A prominent public dispute emerged when the AI company Anthropic reportedly insisted it could not remove safeguards preventing the U.S. Department of Defense from using its technology for autonomous lethal weapons, prompting the administration to blacklist the company as a supply-chain risk. While OpenAI immediately stepped in to assume defense contracts, its CEO acknowledged that the company does not fully control the Pentagon’s ultimate use of its products, an admission that highlights the tenuous nature of ‘human-in-the-loop’ guarantees when systems are deeply embedded.

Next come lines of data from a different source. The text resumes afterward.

(** *** [eliminateCandidates] *)

(** X28. [eliminateCandidates] returns a new map in which every cell of the
    board holds the elements of the input's entry (none where the input
    has no entry) except the values that [eliminations] names for that
    cell; eliminations addressed to cells outside the map are skipped, and
    every object that existed before the call, the input map included, is
    unchanged. *)
Theorem eliminateCandidates_removes_exactly (h : heap) (candidates : loc)
    (eliminations : list Elimination) :
  wfCand h candidates →
  ∃ (h' : heap) (newCandidates : loc),
    eliminateCandidates h candidates eliminations = Some (h', newCandidates)
    ∧ (∀ r c, (r < 6)%nat → (c < 6)%nat →
              candEntry h' newCandidates r c
              = Some (filter (fun x => x ∉ eliminatedAt eliminations r c)
                             (default [] (candEntry h candidates r c))))
    ∧ (∀ l o, h !! l = Some o → h' !! l = Some o).
Proof.
  intros Hwf.
  destruct (deepCopyCandidates_apart h candidates Hwf)
    as (h1 & Hcopy & Hinv & Hap).
  destruct (copy_owns_sets h candidates h1 Hinv Hap) as [Hown Hent].
  destruct (delete_loop h (length h) (fun _ => true) e_row e_col e_value
              eliminations h1 Hown) as (h2 & Hloop & Hown2 & Hent2).
  exists h2, (length h). unfold eliminateCandidates.
  rewrite Hcopy. cbn [mbind option_bind]. rewrite Hloop.
  split; [done|]. split; [|apply Hown2].
  intros r c Hr Hc. rewrite Hent2, Hent by done.
  cbn [fmap option_fmap option_map].
  by rewrite deletedBy_eliminations.
Qed.

Lemma eliminateCandidates_removes_exactly_witness :
  wfCand (storeOfCandidates (calculateAllCandidates scenarioE)) 0
  ∧ ∃ (h' : heap) (newCandidates : loc),
      eliminateCandidates
        (storeOfCandidates (calculateAllCandidates scenarioE)) 0
        [mkElimination 0 4 5; mkElimination 9 9 1; mkElimination 0 4 6]
      = Some (h', newCandidates)
      ∧ (∀ r c, (r < 6)%nat → (c < 6)%nat →
                candEntry h' newCandidates r c
                = Some (filter
                          (fun x =>
                             x ∉ eliminatedAt
                                   [mkElimination 0 4 5; mkElimination 9 9 1;
                                    mkElimination 0 4 6] r c)
                          (default []
                             (candEntry
                                (storeOfCandidates
                                   (calculateAllCandidates scenarioE))
                                0 r c))))
      ∧ (∀ l o,
           storeOfCandidates (calculateAllCandidates scenarioE) !! l = Some o →
           h' !! l = Some o).
Proof.
  split; [apply storeOfCandidates_wf|].
  apply (eliminateCandidates_removes_exactly
           (storeOfCandidates (calculateAllCandidates scenarioE)) 0
           [mkElimination 0 4 5; mkElimination 9 9 1; mkElimination 0 4 6]).
  apply storeOfCandidates_wf.
Defined.

(** *** [updateCandidatesAfterMove] for a placed value *)

(** Deleting one value [v]: each loop either leaves a set as it is or
    deletes [v] from it, and it deletes [v] if it visits the cell. *)
Lemma deletedBy_cases {A} (cond : A → bool) (row col : A → nat) (v : Z)
    (xs : list A) (r c : nat) (s : CandidateSet) :
  deletedBy cond row col (fun _ => v) xs r c s = s
  ∨ ((∃ x, x ∈ xs ∧ cond x = true ∧ row x = r ∧ col x = c)
     ∧ deletedBy cond row col (fun _ => v) xs r c s = setDelete v s).
Proof.
  unfold deletedBy. revert s. induction xs as [|a xs IH]; intros s.
  - by left.
  - cbn [foldl].
    destruct (cond a) eqn:Hcond;
      [destruct (bool_decide_reflect (row a = r ∧ col a = c)) as [[Hr Hc]|Hne]|];
      cbn [andb].
    + right. split; [exists a; split; [left|done]|].
      destruct (IH (setDelete v s)) as [->|[_ ->]]; [done|].
      apply setDelete_idemp.
    + destruct (IH s) as [->|[(x & Hx & Hvis) ->]]; [by left|].
      right. split; [|done]. exists x. split; [by right|done].
    + destruct (IH s) as [->|[(x & Hx & Hvis) ->]]; [by left|].
      right. split; [|done]. exists x. split; [by right|done].
Qed.

Lemma deletedBy_visited {A} (cond : A → bool) (row col : A → nat) (v : Z)
    (xs : list A) (r c : nat) (s : CandidateSet) :
  (∃ x, x ∈ xs ∧ cond x = true ∧ row x = r ∧ col x = c) →
  deletedBy cond row col (fun _ => v) xs r c s = setDelete v s.
Proof.
  revert s. induction xs as [|a xs IH]; intros s (x & Hx & Hcond & Hr & Hc).
  - by apply elem_of_nil in Hx.
  - unfold deletedBy. cbn [foldl].
    destruct (cond a && bool_decide (row a = r ∧ col a = c)) eqn:Hhit.
    + change (deletedBy cond row col (fun _ => v) xs r c (setDelete v s)
              = setDelete v s).
      destruct (deletedBy_cases cond row col v xs r c (setDelete v s))
        as [->|[_ ->]]; [done|]. apply setDelete_idemp.
    + change (deletedBy cond row col (fun _ => v) xs r c s = setDelete v s).
      apply IH. exists x. split; [|done].
      apply elem_of_cons in Hx as [->|Hx]; [|done].
      rewrite Hcond in Hhit. cbn [andb] in Hhit.
      apply bool_decide_eq_false in Hhit. by destruct Hhit.
Qed.
(** * mind-agent: the context builder, the scan and the daemon's cycle

    A shallow embedding of the context builder ([extractFileReferences],
    [extractKeywords], [findRelevantFiles], [readFileContent],
    [buildContext], [generateTaskFile]), of the daemon's
    [processNewIssues] and [runScanCycle], of [scanAllRepos] and
    [fetchAllTargetRepos], and of the parts of the database queries, the
    git operations, the notifier, the configuration and the setup wizard
    they call, followed by the properties proved about them.

    Conventions.
    - A JavaScript string is a Rocq [string]: a sequence of 8-bit
      characters.  The built-ins that depend on Unicode tables
      ([toLowerCase], [trim], [\s], [\b], the [i] flag) are given on the
      ASCII range and leave every other character alone; where a
      property depends on what they do beyond that range (the slug of a
      branch name), the built-in is an operation of the host.
    - A JavaScript number that holds an integer is a [Z]; a counter that
      starts at 0 and is only incremented (the walk depth) is a [nat].
      An integer read from the database becomes a number: it is rounded
      to the nearest double.
    - Arrays are lists; [push] appends at the end.  A [Map] is the list
      of its entries in insertion order.
    - The file system is an explicit value: what [readdirSync] lists is a
      tree of directory entries, what [readFileSync] answers is a function
      from paths to contents or errors.
    - The [issues] table is the list of its rows; the forge, git, the
      other tables, the log and the desktop notifications are reached
      through operations that may return or throw.  So may every
      statement on the [issues] table; one that throws changes nothing. *)

From Stdlib Require Import String Ascii List ZArith Lia Bool Arith DecimalString.
From Stdlib Require Import Permutation Sorted.
Import ListNotations.

Set Warnings "-register-all".

Local Open Scope string_scope.
Local Open Scope list_scope.
Local Open Scope Z_scope.

(** String concatenation where the expected type is not yet known to be
    [string]. *)
Local Infix "+++" := String.append (right associativity, at level 60).

(* ================================================================== *)
(** * Built-ins of the JavaScript runtime used by the sources          *)
(* ================================================================== *)

Module JS.

(** [s.startsWith(t)] *)
Definition startsWith (s t : string) : bool := String.prefix t s.

(** [s.includes(t)]: [t] occurs in [s] at some offset. *)
Fixpoint includes (s t : string) : bool :=
  match s with
  | EmptyString => String.prefix t EmptyString
  | String _ s' => String.prefix t s || includes s' t
  end.

Definition isUpper (c : ascii) : bool :=
  ((65 <=? nat_of_ascii c) && (nat_of_ascii c <=? 90))%nat.

Definition isLower (c : ascii) : bool :=
  ((97 <=? nat_of_ascii c) && (nat_of_ascii c <=? 122))%nat.

Definition isDigit (c : ascii) : bool :=
  ((48 <=? nat_of_ascii c) && (nat_of_ascii c <=? 57))%nat.

(** [\s] on the ASCII range: TAB, LF, VT, FF, CR and space. *)
Definition isSpace (c : ascii) : bool :=
  (((9 <=? nat_of_ascii c) && (nat_of_ascii c <=? 13)) || (nat_of_ascii c =? 32))%nat.

(** [\w]: letters, digits and the underscore. *)
Definition isWord (c : ascii) : bool :=
  isUpper c || isLower c || isDigit c || Ascii.eqb c "_".

Definition lowerChar (c : ascii) : ascii :=
  if isUpper c then ascii_of_nat (nat_of_ascii c + 32) else c.

(** [s.toLowerCase()] *)
Fixpoint toLowerCase (s : string) : string :=
  match s with
  | EmptyString => EmptyString
  | String c s' => String (lowerChar c) (toLowerCase s')
  end.

(** [xs.includes(x)] on an array of strings, [set.has(x)] on a set of
    strings. *)
Definition has (xs : list string) (x : string) : bool :=
  existsb (String.eqb x) xs.

(** [xs.slice(0, e)]: a negative [e] counts from the end of the array. *)
Definition slice0 {A : Type} (xs : list A) (e : Z) : list A :=
  let len := Z.of_nat (length xs) in
  let final := if e <? 0 then Z.max (len + e) 0 else Z.min e len in
  firstn (Z.to_nat final) xs.

(** [xs.sort(cmp)].  The language requires the sort to be stable; the
    model is the insertion sort that moves an element behind a later
    one only when the comparator says it is greater.  For a comparator
    that orders by a key, every stable sort returns the same list
    ([JSFacts.sort_unique]). *)
Section Sort.
Context {A : Type} (cmp : A -> A -> Z).

Fixpoint insert (x : A) (sorted : list A) : list A :=
  match sorted with
  | [] => [x]
  | y :: rest => if cmp x y <=? 0 then x :: y :: rest else y :: insert x rest
  end.

Definition sort (xs : list A) : list A := fold_right insert [] xs.
End Sort.

(** [xs.join(sep)] *)
Fixpoint join (sep : string) (xs : list string) : string :=
  match xs with
  | [] => ""
  | [x] => x
  | x :: rest => x ++ sep ++ join sep rest
  end.

(** [s.split(c)] for a one-character separator: the pieces between the
    occurrences of [c]; the empty string gives one empty piece. *)
Fixpoint split (c : ascii) (s : string) : list string :=
  match s with
  | EmptyString => [""]
  | String d s' =>
      if Ascii.eqb d c then "" :: split c s'
      else match split c s' with
           | [] => [String d ""]
           | piece :: pieces => String d piece :: pieces
           end
  end.

(** [[...new Set(xs)]]: the first occurrence of each string, in order. *)
Fixpoint uniqueFrom (seen : list string) (xs : list string) : list string :=
  match xs with
  | [] => []
  | x :: rest =>
      if has seen x then uniqueFrom seen rest
      else x :: uniqueFrom (x :: seen) rest
  end.

Definition unique (xs : list string) : list string := uniqueFrom [] xs.

(** [`${n}`] for a natural number. *)
Definition showNat (n : nat) : string :=
  NilEmpty.string_of_uint (Nat.to_uint n).

(** [`${z}`] for an integer of less than 22 digits; no 64-bit integer
    and no length has more.  (From [10^21] on the language writes a
    number with an exponent.) *)
Definition showInt (z : Z) : string :=
  if z <? 0 then "-" ++ showNat (Z.to_nat (- z)) else showNat (Z.to_nat z).

(** [a || b] on strings that may be [null]: [null] and the empty
    string are falsy. *)
Definition orElse (a : option string) (b : string) : string :=
  match a with
  | None => b
  | Some x => if String.eqb x "" then b else x
  end.

End JS.

(* ================================================================== *)
(** * Effects: state that survives an exception                        *)
(* ================================================================== *)

Module Effect.

(** How a call ends.  An exception is kept as the text [`${error}`]
    gives for it. *)
Inductive Outcome (A : Type) : Type :=
| Returned (value : A)
| Thrown (error : string).
Arguments Returned {A} value.
Arguments Thrown {A} error.

(** A computation over a world [W]: the changes made before a [throw]
    stay in place. *)
Definition M (W A : Type) : Type := W -> Outcome A * W.

Definition ret {W A : Type} (a : A) : M W A := fun w => (Returned a, w).

Definition bind {W A B : Type} (c : M W A) (k : A -> M W B) : M W B :=
  fun w =>
    match c w with
    | (Returned a, w') => k a w'
    | (Thrown e, w') => (Thrown e, w')
    end.

(** [try { c } catch (error) { handler(error) }] *)
Definition tryCatch {W A : Type} (c : M W A) (handler : string -> M W A) : M W A :=
  fun w =>
    match c w with
    | (Returned a, w') => (Returned a, w')
    | (Thrown e, w') => handler e w'
    end.

(** [throw error] *)
Definition throw {W A : Type} (error : string) : M W A := fun w => (Thrown error, w).

Definition run {W A : Type} (c : M W A) (w : W) : W := snd (c w).

Declare Scope effect_scope.
Delimit Scope effect_scope with effect.
Notation "'let*' x ':=' c 'in' k" := (bind c (fun x => k))
  (at level 10, x name, c at level 100, k at level 200) : effect_scope.

End Effect.

(* ================================================================== *)
(** * Node's [path] module (POSIX flavour)                             *)
(* ================================================================== *)

Module Path.

(** The loop variables of [path.extname]. *)
Record ExtState := {
  startDot : Z;
  startPart : Z;
  endIdx : Z;
  matchedSlash : bool;
  preDotState : Z
}.

Definition extInit : ExtState :=
  {| startDot := -1; startPart := 0; endIdx := -1;
     matchedSlash := true; preDotState := 0 |}.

The question moving forward is not if autonomy will increase, but how governance structures—both internal military oversight and international norms—can possibly keep pace with the accelerating development cycles. The sheer scale of investment required to keep pace, as seen in the aggressive capital expenditure plans of major technology firms in late 2025 and early 2026 for AI infrastructure, confirms that this conflict is merely the opening act in a much larger technological confrontation. The rapid adoption curve, driven by necessity in a hot conflict zone, compresses years of normal technological evolution into mere months, creating a profoundly uncertain future for conventional military engagement.
Future Trajectories and The Unfolding Technological Arms Race
The consequences of this accelerated integration will define defense policy for decades. Every development observed now, from the speed of targeting to the failure points in commercial model integration, will inform the defense architecture of the coming decades. The conflict has laid bare the fragility of governance frameworks designed for earlier eras of warfare, demonstrating that the AI era demands new, binding international instruments that operationalize meaningful human control not as a nominal designation, but as an enforceable standard.
The entire defense establishment is currently living through the consequences of this ‘turbocharging,’ where the very speed of military action accelerates the technological obsolescence of legacy systems. The resilience of this AI-enabled warfighting posture—dependent on proprietary code and subject to the ethical shifts of private corporate boards—is now the subject of intense, often unseen, deliberation across global capitals. The legacy systems are fading, and the future of armed force is being coded in real-time, under fire, with profound implications for global stability.
The strategic advantage is clear: faster detection, more precise targeting, reduced personnel exposure, and improved coordination across domains—land, sea, air, space, and cyber. In practice, however, it introduces a new layer of ambiguity as the line between decision support and decision execution begins to blur.
The economic ripples are already substantial. With the Strait of Hormuz experiencing severe disruption and the IMF warning that a prolonged conflict could impact global energy prices, market sentiments, growth, and inflation, the conflict’s technological intensity is directly translating into global economic pressure. Furthermore, reports have emerged of the U.S. drafting regulations to restrict AI chip shipments globally without Washington’s approval, signaling that control over the foundational hardware of this AI arms race is becoming a central tool of geopolitical competition. The conflict in Iran is not just a regional war; it is the live, high-stakes demonstration of the AI Century’s primary competitive dynamic.